-- WHAT TO PRODUCE --
Return the data below exactly, but only from the line containing "rewrite lookup_insert_eq. eauto." through the line containing "Lemma copy_complete fuel", with both of those lines included.

-- INPUT --
· · ·

Lemma kept_trans (R : key → key → Prop) D1 D2 D3 fs1 fs2 fs3 :
  (∀ a b c, R a b → R b c → R a c) →
  (∀ k k' o1 o2 o3, D1 k o1 o2 → D2 k' o2 o3 → D3 k o1 o3) →
  kept R D1 fs1 fs2 → kept R D2 fs2 fs3 → kept R D3 fs1 fs3.
Proof.
  intros HR HD (f & Hf & Kf) (g & Hg & Kg). exists (g ∘ f). split.
  - intros k1 k2 [o1 E1] [o2 E2] E. destruct (Kf _ _ E1) as [_ (o1' & E1' & _)], (Kf _ _ E2) as [_ (o2' & E2' & _)].
    apply Hf; [by eexists..|]. apply Hg; [by eexists..|done].
  - intros k o E. destruct (Kf _ _ E) as [H1 (o1 & E1 & ?)]. destruct (Kg _ _ E1) as [H2 (o2 & E2 & ?)].
    split; [|eauto]. cbn. destruct H1 as [H1|H1], H2 as [H2|H2]; rewrite ?H1 in *; rewrite ?H2 in *; eauto.
Qed.
(** When only names that keep their place come first. *)
Lemma kept_after R D1 D2 D3 fs1 fs2 fs3 :
  (∀ k o1 o2 o3, D1 k o1 o2 → D2 k o2 o3 → D3 k o1 o3) →
  (∀ k o, fs1 !! k = Some o → ∃ o', fs2 !! k = Some o' ∧ D1 k o o') → kept R D2 fs2 fs3 → kept R D3 fs1 fs3.
Proof.
  intros HD H1 (g & Hg & Kg). exists g. split.
  - intros k1 k2 [o1 E1] [o2 E2] E. destruct (H1 _ _ E1) as (? & ? & _), (H1 _ _ E2) as (? & ? & _). apply Hg; [by eexists..|done].
  - intros k o E. destruct (H1 _ _ E) as (o1 & E1 & ?). destruct (Kg _ _ E1) as [? (o2 & E2 & ?)]. eauto.
Qed.

(** One object moves to a free place. *)
Lemma kept_move R D fs a b o o' :
  fs !! a = Some o → fs !! b = None → R a b → D a o o' → (∀ k o, D k o o) →
  kept R D fs (<[b := o']> (delete a fs)).
Proof.
  intros Ea Eb HR HD Hrefl. exists (λ k, if bool_decide (k = a) then b else k). split.
  - intros k1 k2 [o1 E1] [o2 E2]. repeat case_bool_decide; intros; simplify_eq; congruence.
  - intros k x E. case_bool_decide as Hk.
    + subst. simplify_eq. split; [by right|]. rewrite lookup_insert_eq. eauto.
    + split; [by left|]. exists x. split; [|done]. rewrite lookup_insert_ne by congruence. by rewrite lookup_delete_ne.
Qed.

(** ** Copying *)

Lemma put_file_free k c t fs : fs !! k = None → put_file k c t fs = <[k := Regular c t]> fs.
Proof. intros E. unfold put_file. by rewrite E. Qed.
Lemma put_file_again k c t c' t' fs : put_file k c t (<[k := Regular c' t']> fs) = <[k := Regular c t]> fs.
Proof. unfold put_file. by rewrite lookup_insert_eq, insert_insert_eq. Qed.

Lemma copy_complete fuel limit data out r :
  (length data < fuel)%nat → Applet.copy fuel limit data out = (r, true) → r = out ++ data.
Proof.
  revert data out. induction fuel as [|fuel IH]; intros data out Hl; [lia|]. cbn [Applet.copy].
  case_bool_decide as Hb.
  { intros [= <-]. destruct data as [|x data]; [by rewrite app_nil_r|done]. }
  assert (length (drop 1024 data) < fuel)%nat as Hd.
  { rewrite length_drop. destruct data; [done|]. cbn [length] in *. lia. }
  assert (Applet.copy fuel limit (drop 1024 data) (out ++ take 1024 data) = (r, true) → r = out ++ data) as Hgo.
  { intros E. apply IH in E; [|done]. by rewrite E, <- app_assoc, take_drop. }
  destruct limit as [n|]; [|exact Hgo]. destruct (n <? _)%nat; [done|exact Hgo].
Qed.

· · ·

-- ANSWER SECTION --
    + subst. simplify_eq. split; [by right|]. rewrite lookup_insert_eq. eauto.
    + split; [by left|]. exists x. split; [|done]. rewrite lookup_insert_ne by congruence. by rewrite lookup_delete_ne.
Qed.

(** ** Copying *)

Lemma put_file_free k c t fs : fs !! k = None → put_file k c t fs = <[k := Regular c t]> fs.
Proof. intros E. unfold put_file. by rewrite E. Qed.
Lemma put_file_again k c t c' t' fs : put_file k c t (<[k := Regular c' t']> fs) = <[k := Regular c t]> fs.
Proof. unfold put_file. by rewrite lookup_insert_eq, insert_insert_eq. Qed.

Lemma copy_complete fuel limit data out r :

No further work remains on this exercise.